Title

Effectiveness of chronic obstructive pulmonary disease self-management interventions in primary care settings: A systematic review

RIS ID

136683

Publication Details

Hosseinzadeh, H. & Shnaigat, M. (2019). Effectiveness of chronic obstructive pulmonary disease self-management interventions in primary care settings: A systematic review. Ausralian Journal of Primary Health, 25 195-204.

Abstract

Chronic obstructive pulmonary disease (COPD) is one of the more disabling diseases and the third cause of mortality worldwide. Self-management is considered an effective strategy for controlling and managing COPD. This review aims to summarise the available evidence on the effectiveness of COPD self-management in primary care settings.

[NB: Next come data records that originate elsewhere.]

(* go: services/replicamanager/service.go func:Manager.dispatchBeaconCommand *)
Definition dispatchBeaconCommand (commandID operationID nodeID serverID : string) (c : InstanceCommandType)
    (payload : StartInstanceRequest) : R_ error :=
  let^ err := if mg_beaconClient m then request (RBeacon nodeID commandID c payload) else Ret None in
  match err with
  | Some e => Ret (Some e)
  | None => request (RLog commandID operationID nodeID serverID c) ;;^ Ret None
  end.

(** The client is the one way to the node, else the dispatcher is. *)
Definition start_on_node (req : StartInstanceRequest) : R_ error :=
  if mg_beaconClient m then Ret None else request (RStart req).

Definition start_request (app : ReplicaApplication) (instanceID nodeID : string) (index generation : Z)
    (operationID : string) : StartInstanceRequest :=
  mkStartInstanceRequest (ra_ID app) instanceID nodeID index (ra_CPU app) (ra_MemoryMB app) (ra_DiskMB app)
    (ra_RuntimeProvider app) (instanceCommandID instanceID StartInstanceCommand generation operationID)
    operationID generation (ra_Image app).

Definition dispatch_failed (reservationID instanceID : string) : R_ Deployed :=
  count DispatchErrors ;;^
  cancel_reservation reservationID ;;^
  let^ _ := set_instance_status instanceID "failed" in
  Ret FailedReplica.

(** The transaction of a new instance: its row is there for the others when
    it commits. *)
Definition create_instance (app : ReplicaApplication) (nodeID : string) (index : Z) : R_ (answer Instance) :=
  let?^ _ := request RBegin in
  let^ placementID := request RNewID in
  request (RStore (fun id now db => CreateInstance (ra_ID app) nodeID index (ra_CPU app) (ra_MemoryMB app)
                                      (ra_DiskMB app) (ra_RuntimeProvider app) id placementID now db)).

(** A replica the scheduler accepted on a node. *)
(* go: services/replicamanager/service.go L222-359 *)
Definition deploy_replica (app : ReplicaApplication) (reason : PlacementReason) (generation : Z)
    (operationID : string) : R_ Deployed :=
  let^ r := lift (CreateReservation (mg_reservations m)
    (mkReservationRequest (ra_ID app) (re_NodeID reason) "" "placement" "" "" (ra_CPU app) (ra_MemoryMB app)
       (ra_DiskMB app) zeroTime)) in
  match r with
  | Failed _ => count ReservationErrors ;;^ Ret FailedReplica
  | Got reservation =>
      let^ i := create_instance app (re_NodeID reason) (re_Index reason) in
      match i with
      | Failed _ => cancel_reservation (pr_ID reservation) ;;^ Ret FailedReplica
      | Got inst =>
          let^ _ := statement (AssignInstanceReservation (in_ID inst) (pr_ID reservation)) in
          let req := start_request app (in_ID inst) (re_NodeID reason) (re_Index reason) generation operationID in
          let^ err := dispatchBeaconCommand (si_CommandID req) operationID (re_NodeID reason) (in_ID inst)
                        StartInstanceCommand req in
          match err with
          | Some _ => dispatch_failed (pr_ID reservation) (in_ID inst)
          | None =>
              let^ err := start_on_node req in
              match err with
              | Some _ => dispatch_failed (pr_ID reservation) (in_ID inst)
              | None =>
                  let^ _ := set_instance_status (in_ID inst) "provisioning" in
                  let^ _ := request (RStore (fun id => CreatePlacementDecision (in_ID inst) (re_NodeID reason) (ra_ID app)
                    (re_Index reason) (re_Score reason) true (re_Reasons reason) (ra_RuntimeProvider app) id)) in
                  let^ _ := lift (ConfirmReservation (mg_reservations m) (pr_ID reservation)) in
                  Ret DeployedReplica
              end
          end
      end
  end.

Social Sciences, Citation Index, MEDLINE, CINAHL, Academic Search Complete and Scopus were searched for randomised controlled trials of COPD self-management in general practice between 2001 and 2018. Ten randomised controlled trials of COPD self-management trials conducted in primary care settings were included in this review. The identified trials have recruited stable patients; a majority having mild to moderate COPD. The trials implemented different types of interventions and measured improvements in knowledge, skills and behaviours of self-management, mental health, self-efficacy and endpoint outcomes such as hospitalisation and quality of life. The findings showed that COPD self-management trials had positive effects on COPD knowledge and improved self-management behaviours such as adherence to medication, physical activities and smoking cessation in some cases; however, the effect of trials on hospitalisation rate, quality of life and healthcare utilisation were not conclusive. There was also not enough evidence to suggest that the trials were efficient in improving self-efficacy, a major driver of self-management behaviours. Primary care COPD self-management trials are efficient in improving surrogate outcomes such as knowledge of and adherence to self-management behaviours; however, such improvements are less likely to be sustainable in the absence of self-efficacy. Future studies should also focus on improving endpoint self-management outcomes like hospitalisation rate and quality of life to benefit both patient and healthcare system.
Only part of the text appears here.